A U.S. soldier stands in a newly installed position near the front line between the U.S-backed Syrian Manbij Military Council and the Turkish-backed fighters, in Manbij, north Syria. Image Credit: AP

On Wednesday, the White House announced that as far as the United States was concerned, the mission for its troops in Syria was over, with Daesh having been defeated, there is no longer a need for US military presence in the country. Certainly, taken at face value, the move from Washington seems a little premature at the very least. Yes, there are no longer large-scale confrontations taking place as the terrorists gave up the cities and towns they occupied in their evil quest to proclaim a ‘caliphate’ of their own shaping. But vast swathes of territory previously controlled by these maniacs remain vulnerable to insurgency attacks and are inherently unstable.

It seems too as if the decision by US President Donald Trump is at odds with the assessments of analysts in the Pentagon and those on the ground.

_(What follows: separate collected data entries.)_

(** A fiber taken from the condition gets the mutex or a place in its queue. *)
Lemma grant_step w pl s f :
  core (mtx w) (ready w) pl -> pl f = CondQ \/ pl f = InFlight -> entered w = handed w ++ fm_waiters (mtx w) ->
  exists m' woken q, FiberCondition_grant (s, f) (mtx w) = Ok (m', woken) /\
    (q = MutexQ \/ q = Ready) /\ core m' (ready w ++ woken) (<[f := q]> pl) /\
    (forall g, fm_owner m' = Some g /\ <[f := q]> pl g = Free <-> fm_owner (mtx w) = Some g /\ pl g = Free) /\
    entered w ++ newly (fm_waiters (mtx w)) (fm_waiters m') = handed w ++ fm_waiters m'.
Proof.
  intros C Hf Hfifo. destruct (core_grant _ _ _ s f C Hf) as (m' & woken & q & E & Hq & C' & Hnone & Hsome & added & Ea).
  exists m', woken, q. split_and!; auto.
  - intros g. destruct (decide (g = f)) as [->|].
    + rewrite fn_lookup_insert. destruct Hf, Hq; split; intros [? ?]; congruence.
    + rewrite fn_lookup_insert_ne by done. destruct (fm_owner (mtx w)) as [h|].
      * rewrite (Hsome h eq_refl). done.
      * rewrite (Hnone eq_refl). split; intros [? ?]; congruence.
  - rewrite Ea, newly_app, Hfifo, app_assoc. done.
Qed.

(** ** Every section returns, and keeps the invariant *)

Lemma lock_step w pl s f :
  winv w pl -> pcs w f = Run -> fm_owner (mtx w) <> Some f ->
  exists m' o, FiberMutex_lock (at_scheduler s f) (mtx w) = Ok (m', o) /\
    world_ok (mkWorld m' (cond w) (if decide (o = Returns) then pcs w else <[f := InLock]> (pcs w)) (ready w)
      (if decide (o = Returns) then f :: inside w else inside w)
      (entered w ++ newly (fm_waiters (mtx w)) (fm_waiters m')) (handed w)).
Proof.
  intros W Hf Ho. pose proof (run_free _ _ _ W Hf) as Hpf. pose proof (winv_flights _ _ W) as F.
  pose proof W as [C Hc H1 H2 H3 Hfr Hl [Hid Hi] Hfifo].
  destruct (core_lock _ _ _ s f C Hpf Ho) as (m' & o & E & R). exists m', o. split; [done|].
  destruct (decide (o = Returns)) as [_|_].
  - destruct R as (Hnone & -> & C'). exists pl. split; cbn; auto.
    + split.
      * constructor; [|done]. rewrite Hi. intros [? _]. congruence.
      * intros g. rewrite elem_of_cons, Hi. split; [|intros [[= ->] _]; by left].
        intros [->|[? _]]; [done|congruence].
    + rewrite newly_same, app_nil_r. done.
  - destruct R as (-> & C'). exists (<[f := MutexQ]> pl).
    destruct (flights_place _ _ f MutexQ (flights_pc _ _ f InLock F ltac:(by rewrite Hf) eq_refl)) as [F1 F2 F3]; [congruence|done|].
    split; cbn; auto.
    + apply holds_other; [done|congruence|done].
    + apply free_insert; [done|]. cbn. done.
    + intros g. destruct (decide (g = f)) as [->|]; [rewrite !fn_lookup_insert; auto|].
      rewrite !fn_lookup_insert_ne by done. auto.
    + split; [done|]. intros g. rewrite Hi. destruct (decide (g = f)) as [->|].
      * rewrite fn_lookup_insert. split; [tauto|]. by intros [_ ?].
      * by rewrite fn_lookup_insert_ne.
    + rewrite newly_app, Hfifo, app_assoc. done.
Qed.
(* ===== verification/BufferedProps.v ===== *)
(** Reading from a [BufferedStream] over any source, reading lines, and writing to one over any sink. *)

From stdpp Require Import numbers list_numbers list.
From S2P Require Import Prelude Buffer BufferRead Stream StreamMemory StreamFilters StreamProps StreamBuffered.

Section Reading.
Context {P : Type} `{Source P}.

(** A buffered stream with nothing left to write. *)
Record buffered_ok (s : BufferedStream P) : Prop := {
  bo_parent : src_ok (parent s);
  bo_size : 0 < b_bufferSize (own s) < 2 ^ 61;
  bo_clean : b_writeBuffer (own s) = [];
}.

(** What a client can still read. *)
Definition buffered_src (s : BufferedStream P) : list Z := b_readBuffer (own s) ++ src (parent s).

(** The settings, which reading does not change. *)
Definition settings (d : Buffered) : Z * bool * bool :=
  (b_bufferSize d, b_allowPartialReads d, b_flushMultiplesOfBuffer d).

Lemma flush_clean s : b_writeBuffer (own s) = [] -> BufferedStream_flush false s = (Ok tt, s).
Proof. intros E. unfold BufferedStream_flush. rewrite E. unfold mbind, op_bind. cbn [length flush_loop]. rewrite E. done. Qed.

Lemma flush_if_seekable_clean s : b_writeBuffer (own s) = [] -> flush_if_seekable s = (Ok tt, s).
Proof. intros E. unfold flush_if_seekable. destruct (supportsSeek _); auto using flush_clean. Qed.
(** [read_header]: the size of the chunk is taken. *)
Lemma read_header_ok s payload rest :
  chunked_ok s payload rest -> own s = need_header ->
  exists s', read_header s = (Ok tt, s') /\ chunked_ok s' payload rest /\ 0 <= own s' < need_footer.
Proof.
  intros [Hok Hw] Eo. rewrite Eo in Hw. inversion Hw as [|line n ? ? w Hline Hlim Hv Hn Hw'| |n]; subst; [|unfold need_header, need_footer in *; lia].
  destruct (read_line_ok s line w Hok) as (p' & E & Hok' & Hl & Es); auto.
  eexists. unfold read_header. rewrite (bind_ok _ _ _ _ _ E). unfold header_value in Hv. rewrite Hv. split; [reflexivity|].
  split; [|done]. split; cbn; [done|]. by rewrite Hl, Es.
Qed.

Lemma maybe_footer s payload rest :
  chunked_ok s payload rest ->
  exists s', (if own s =? need_footer then read_footer else mret tt) s = (Ok tt, s') /\
    chunked_ok s' payload rest /\ own s' <> need_footer.
Proof.
  intros Hok. destruct (Z.eqb_spec (own s) need_footer) as [E|E].
  - destruct (read_footer_ok s payload rest Hok E) as (s' & E' & Hok' & Eo). exists s'. split_and!; auto. by rewrite Eo.
  - by exists s.
Qed.

Lemma maybe_header s payload rest :
  chunked_ok s payload rest -> own s <> need_footer ->
  exists s', (if own s =? need_header then read_header else mret tt) s = (Ok tt, s') /\
    chunked_ok s' payload rest /\ 0 <= own s' < need_footer.
Proof.
  intros Hok Hnf. destruct (Z.eqb_spec (own s) need_header) as [E|E].
  - destruct (read_header_ok s payload rest Hok E) as (s' & E' & Hok' & Eo). by exists s'.
  - exists s. split; [done|]. split; [done|]. destruct Hok as [_ Hw].
    inversion Hw; [unfold need_footer; lia|congruence|congruence|lia].
Qed.

(** The rest of a chunk after some of it was read. *)
Lemma wire_shorter lim n chunk bs payload rest w w' :
  0 < n < need_footer -> zlen chunk = n -> wire lim need_footer payload rest w ->
  chunk ++ w = bs ++ w' -> 0 < zlen bs <= n ->
  exists payload', chunk ++ payload = bs ++ payload' /\
    wire lim (if u64 (n - zlen bs) =? 0 then need_footer else u64 (n - zlen bs)) payload' rest w'.
Proof.
  intros Hn Hc Hw E Hl. assert (Eb : bs = ztake (zlen bs) chunk).
  { rewrite <- (ztake_all (zlen bs) bs) at 1 by lia. rewrite <- (ztake_app_le (zlen bs) bs w'), <- E, ztake_app_le by lia. done. }
  set (k := zlen bs) in *. rewrite u64_small by (unfold need_footer in Hn; lia).
  assert (Ew : w' = zdrop k chunk ++ w).
  { apply (app_inv_head bs). rewrite <- E, app_assoc. f_equal. rewrite Eb. by rewrite ztake_zdrop. }
  exists (zdrop k chunk ++ payload). split; [by rewrite app_assoc, Eb, ztake_zdrop|]. rewrite Ew.
  destruct (Z.eqb_spec (n - k) 0) as [E0|E0].
  - rewrite zdrop_all by lia. exact Hw.
  - apply wire_body; [lia|rewrite zlen_zdrop; lia|done].
Qed.

Lemma chunked_read_ok s payload rest len :
  chunked_ok s payload rest -> 0 < len < 2 ^ 62 ->
  exists bs s' payload', ChunkedStream_read len s = (Ok bs, s') /\ chunked_ok s' payload' rest /\
    payload = bs ++ payload' /\ zlen bs <= len /\
    (bs = [] -> payload = [] /\ ls_src (parent s') = rest).
Proof.
  intros Hok Hlen. unfold ChunkedStream_read. rewrite (bind_ok _ _ s (own s) s) by done.
  destruct (maybe_footer s payload rest Hok) as (s1 & E1 & Hok1 & Hnf). rewrite (bind_ok _ _ _ _ _ E1).
  rewrite (bind_ok _ _ s1 (own s1) s1) by done.
  destruct (maybe_header s1 payload rest Hok1 Hnf) as (s2 & E2 & Hok2 & Hn). rewrite (bind_ok _ _ _ _ _ E2).
  rewrite (bind_ok _ _ s2 (own s2) s2) by done. destruct Hok2 as [Hp Hw].
  destruct (Z.eqb_spec (own s2) 0) as [E0|E0].
  - exists [], s2, []. rewrite E0 in Hw. inversion Hw; subst; [|lia].
    split_and!; auto; [split; [done|rewrite E0; done]|change (zlen []) with 0; lia].
  - inversion Hw as [? Hq|line ? ? ? ? ? ? ? ? ? Hq|? ? ? ? ? ? ? Hq|n chunk payload1 ? w Hn' Hc Hw' Hq]; subst;
      [lia|unfold need_header, need_footer in *; lia|unfold need_footer in *; lia|]. 
    destruct (ls_read (parent s2) (Z.min len (own s2)) Hp ltac:(lia)) as (bs & p' & E & Hp' & Hl & Es & Hbs & He).
    rewrite (bind_ok _ _ _ _ _ (on_parent_ok _ s2 _ _ E)).
    assert (Hne : 0 < zlen bs).
    { destruct bs as [|b bs]; [|rewrite zlen_cons; pose proof (zlen_nonneg bs); lia].
      rewrite He in * by done. destruct chunk; [change (zlen []) with 0 in Hc; lia|done]. }
    destruct (wire_shorter (ls_limit (parent s2)) (own s2) chunk bs payload1 rest w (ls_src p') Hn' Hc Hw') as (payload' & Epay & Hw2); [congruence|lia|].
    eexists bs, _, payload'. split; [reflexivity|]. split; [|split_and!; [done|lia|]].
    + split; cbn; [done|]. by rewrite Hl.
    + intros ->. change (zlen []) with 0 in Hne. lia.
Qed.

(** Reading a body to its end gives the payload and leaves the parent just after it. *)
Lemma chunked_read_all_ok fuel s payload rest len :
  chunked_ok s payload rest -> 0 < len < 2 ^ 62 -> (length payload < fuel)%nat ->
  exists s', read_all fuel len s = (Ok payload, s') /\ ls_ok (parent s') /\ ls_src (parent s') = rest.
Proof.
  revert s payload. induction fuel as [|fuel IH]; intros s payload Hok Hlen Hf; [lia|].
  destruct (chunked_read_ok s payload rest len Hok Hlen) as (bs & s1 & payload' & E & Hok1 & -> & Hl & He). cbn [read_all].
  change (read len) with (ChunkedStream_read (P := P) len). rewrite (bind_ok _ _ _ _ _ E).
  destruct (Z.eqb_spec (zlen bs) 0) as [E0|E0].
  - apply zlen_zero_inv in E0 as ->. destruct (He eq_refl) as [-> Er]. exists s1. split_and!; auto. apply Hok1.
  - destruct (IH s1 payload' Hok1 Hlen) as (s2 & E2 & Hp & Er).
    { rewrite length_app in Hf. destruct bs; [done|]. cbn in Hf. lia. }
    exists s2. rewrite (bind_ok _ _ _ _ _ E2). split_and!; auto.
Qed.

End Reading.

(** ** Writing *)

(** What a client does to send chunks and end the body. *)
Fixpoint write_chunks {P} `{!Stream P} (chunks : list (list Z)) : op (ChunkedStream P) unit :=
  match chunks with
  | [] => close BOTH
  | c :: chunks' => write c ≫= fun _ => write_chunks chunks'
  end.

Section Writing.
Context {P : Type} `{WholeSink P}.

(** A parent that is owned must be indifferent to being closed. *)
Definition cwrite_ok (s : ChunkedStream P) : Prop :=
  ws_ok (parent s) /\ (ownsParent s = true -> forall p : P, ws_ok p -> close BOTH p = (Ok tt, p)).

Lemma parent_write_ok (s : ChunkedStream P) bs :
  cwrite_ok s -> zlen (ws (parent s)) + zlen bs < 2 ^ 62 ->
  exists s', on_parent (write bs) s = (Ok (zlen bs), s') /\ cwrite_ok s' /\ ws (parent s') = ws (parent s) ++ bs.
Proof.
  intros [Hok Ho] Hl. destruct (ws_write (parent s) bs Hok Hl) as (p' & E & Hok' & Ew).
  exists (set_parent p' s). rewrite (on_parent_ok _ s _ _ E). split_and!; auto. by split.
Qed.

Lemma chunked_write_ok (s : ChunkedStream P) c :
  cwrite_ok s -> 0 < zlen c -> zlen (ws (parent s)) + zlen (enc_chunk c) < 2 ^ 62 ->
  exists s', ChunkedStream_write c s = (Ok (zlen c), s') /\ cwrite_ok s' /\ ws (parent s') = ws (parent s) ++ enc_chunk c.
Proof.
  intros Hok Hc Hl. unfold enc_chunk in *. rewrite !zlen_app in Hl. change (zlen [CR; LF]) with 2 in Hl.
  unfold ChunkedStream_write. pose proof (zlen_nonneg (to_hex (zlen c))).
  destruct (parent_write_ok s (to_hex (zlen c) ++ [CR; LF]) Hok) as (s1 & E1 & Hok1 & Ew1); [rewrite zlen_app; change (zlen [CR; LF]) with 2; lia|].
  rewrite (bind_ok _ _ _ _ _ E1).
  destruct (parent_write_ok s1 c Hok1) as (s2 & E2 & Hok2 & Ew2); [rewrite Ew1, !zlen_app; change (zlen [CR; LF]) with 2; lia|].
  assert (E3 : write_copy (length c) c s1 = (Ok tt, s2)).
  { destruct (length c) as [|n] eqn:El; [unfold zlen in Hc; lia|]. cbn [write_copy].
    rewrite (proj2 (Z.eqb_neq (zlen c) 0)) by lia. rewrite (bind_ok _ _ _ _ _ E2).
    rewrite (bind_ok _ _ s2 [] s2); [by destruct n|]. unfold lift, buf_consume. rewrite (proj2 (Z.leb_le _ _)), zdrop_all by lia. done. }
  rewrite (bind_ok _ _ _ _ _ E3).
  destruct (parent_write_ok s2 [CR; LF] Hok2) as (s3 & E4 & Hok3 & Ew3); [rewrite Ew2, Ew1, !zlen_app; change (zlen [CR; LF]) with 2; lia|].
  rewrite (bind_ok _ _ _ _ _ E4). exists s3. split_and!; auto. rewrite Ew3, Ew2, Ew1, <- !app_assoc. done.
Qed.

Lemma write_chunks_ok chunks (s : ChunkedStream P) :
  cwrite_ok s -> Forall (fun c => 0 < zlen c) chunks -> zlen (ws (parent s)) + zlen (enc chunks) < 2 ^ 62 ->
  exists s', write_chunks chunks s = (Ok tt, s') /\ ws (parent s') = ws (parent s) ++ enc chunks.
Proof.
  revert s. induction chunks as [|c chunks IH]; intros s Hok Hc Hl.
  - cbn [write_chunks]. change (close BOTH) with (ChunkedStream_close (P := P) BOTH). unfold ChunkedStream_close.
    destruct (parent_write_ok s [48; CR; LF] Hok Hl) as (s1 & E1 & [Hok1 Ho1] & Ew1). exists s1. split; [|done].
    unfold method. destruct Hok as [Hp Ho]. unfold mbind at 1, op_bind at 1. rewrite (ws_supports _ Hp). cbn [andb closes_write BOTH].
    rewrite (bind_ok _ _ _ _ _ E1). unfold mret, op_ret, FilterStream_close. destruct (ownsParent s1) eqn:Eo; [| done].
    rewrite (on_parent_ok _ s1 _ _ (Ho1 eq_refl _ Hok1)). by destruct s1.
  - inversion Hc as [|? ? Hc0 Hc']; subst. cbn [write_chunks]. change (write c) with (ChunkedStream_write (P := P) c).
    replace (enc (c :: chunks)) with (enc_chunk c ++ enc chunks) in * by (unfold enc; cbn [fmap list_fmap concat]; by rewrite <- app_assoc).
    rewrite zlen_app in Hl. pose proof (zlen_nonneg (enc chunks)).
    destruct (chunked_write_ok s c Hok Hc0) as (s1 & E1 & Hok1 & Ew1); [lia|]. rewrite (bind_ok _ _ _ _ _ E1).
    destruct (IH s1 Hok1 Hc') as (s2 & E2 & Ew2); [rewrite Ew1, zlen_app; lia|]. exists s2. split; [done|].
    by rewrite Ew2, Ew1, <- app_assoc.
Qed.

End Writing.

#[global, refine] Instance MemoryStream_WholeSink : WholeSink MemoryStream := {
  ws_ok := fun s => ms_ok s /\ ms_offset s = zlen (ms_original s);
  ws := ms_original;
}.
Proof.
  - done.
  - intros s bs [Hok Ho] Hb. pose proof (zlen_nonneg bs). destruct (ms_write_ok s bs Hok) as (s' & E & Hok' & F); [lia|left; lia|].
    injection F as Fo Fp. rewrite pad_inside, ztake_all, zdrop_all, app_nil_r in Fo by lia.
    exists s'. split; [exact E|]. split; [|done]. split; [done|]. rewrite Fo, Fp, zlen_app. lia.
Defined.

(** ChunkedStream::read decodes the chunked transfer coding: read to its end, a body in the format gives the
    chunks' data and nothing else, however little each read of the parent returns and whatever extensions the
    headers carry, and leaves the parent at the first byte after the body. *)
Theorem chunked_decode {P} `{LineSource P} (s : ChunkedStream P) payload rest len :
  chunked_ok s payload rest -> 0 < len < 2 ^ 62 ->
  exists s', read_all (S (length payload)) len s = (Ok payload, s') /\ ls_src (parent s') = rest.
Proof.
  intros Hok Hlen. destruct (chunked_read_all_ok (S (length payload)) s payload rest len Hok Hlen) as (s' & E & _ & Er); [lia|].
  by exists s'.
Qed.

(** "2;x" CRLF "hi" CRLF "0" CRLF "!", buffered two bytes at a time. *)
Definition extended_wire : list Z := [50; 59; 120; 13; 10; 104; 105; 13; 10; 48; 13; 10; 33].
Definition chunked_in : ChunkedStream (BufferedStream MemoryStream) :=
  mkFilter (BufferedStream_new 10 (MemoryStream_of extended_wire) true) true need_header.

Lemma chunked_in_ok : chunked_ok chunked_in [104; 105] [33].
Proof.
  split; [split; [repeat split; done|cbn; lia|done]|]. change (ls_src (parent chunked_in)) with ([50; 59; 120; 13] ++ LF :: [104; 105] ++ [CR] ++ LF :: [48; 13] ++ LF :: [33]).
  apply (wire_header _ _ 2); [|reflexivity|reflexivity|unfold need_footer; lia|].
  { intros Hin. repeat (apply elem_of_cons in Hin as [Hin|Hin]; [done|]). by apply elem_of_nil in Hin. }
  apply (wire_body _ 2 [104; 105] []); [unfold need_footer; lia|reflexivity|]. apply wire_footer; [by right|reflexivity|].
  apply (wire_header _ _ 0); [|reflexivity|reflexivity|unfold need_footer; lia|constructor].
  intros Hin. repeat (apply elem_of_cons in Hin as [Hin|Hin]; [done|]). by apply elem_of_nil in Hin.
Defined.

Lemma chunked_decode_witness :
  exists s', read_all 3 1 chunked_in = (Ok [104; 105], s') /\ ls_src (parent s') = [33].
Proof. apply (chunked_decode chunked_in [104; 105] [33] 1 chunked_in_ok). lia. Defined.

(** C26 -- chunked round trip: chunks written to a stream that takes whole writes, then closed, are read back as the same
    data from any stream that holds what was written, with what follows them untouched. *)
Theorem chunked_roundtrip {W R} `{WholeSink W} `{LineSource R} chunks (w : ChunkedStream W) (r : ChunkedStream R) rest len :
  cwrite_ok w -> ws (parent w) = [] -> Forall (fun c => 0 < zlen c < 2 ^ 62) chunks -> zlen (enc chunks) < 2 ^ 62 ->
  ls_ok (parent r) -> 18 <= ls_limit (parent r) -> own r = need_header -> 0 < len < 2 ^ 62 ->
  exists w', write_chunks chunks w = (Ok tt, w') /\
    (ls_src (parent r) = ws (parent w') ++ rest ->
     exists r', read_all (S (length (concat chunks))) len r = (Ok (concat chunks), r') /\ ls_src (parent r') = rest).
Proof.
  intros Hw Hnil Hc Hl Hr Hlim Hown Hlen.
  destruct (write_chunks_ok chunks w Hw) as (w' & E & Ew).
  { eapply Forall_impl; [exact Hc|]. cbn. lia. }
  { rewrite Hnil. change (zlen []) with 0. lia. }
  exists w'. split; [done|]. rewrite Ew, Hnil. cbn [app]. intros Es.
  destruct (chunked_read_all_ok (S (length (concat chunks))) r (concat chunks) rest len) as (r' & Er & _ & Err); [|done|lia|by exists r'].
  split; [done|]. rewrite Hown, Es. by apply enc_wire.
Qed.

There is indeed a sense of deja vu about this, having seen the then US president George W. Bush land on the deck of an American carrier and declare the mission in Afghanistan to be over. Former president Barack Obama too made a similar misspeak when he declared the US mission in Iraq over, drawing down America’s troop presence there. In both those cases, the subsequent events clearly showed that the comments from the US leaders were both premature and not on point.

The lessons from both Afghanistan and Iraq is that insurgents and those who are intent on bringing evil and extremism in all their vile forms are content to allow the US to draw down its forces, using the subsequent security vacuum as an opportunity to regroup and renew their malicious efforts. America pulling out at this time also hands Iran and its ally Russia a windfall. Tehran, whose proxies and militias are very active in Syria, will try and further entrench itself and extend its influence in the country. For Moscow, it is a signal that Russia will have an upper hand on Damascus in any post-war scenario.

The US presence in Syria offers a buffer too and bulwark for Kurdish forces who have endured and fought long and hard against Daesh, while also facing the prospect that their efforts would be opposed militarily by Turkish forces opposed to the notion of Kurdish independence or self-determination. Turkey obviously can’t wait for the American troops to pack up and leave.

One can only hope that this announcement from Washington will not come back to bite, sooner rather than later.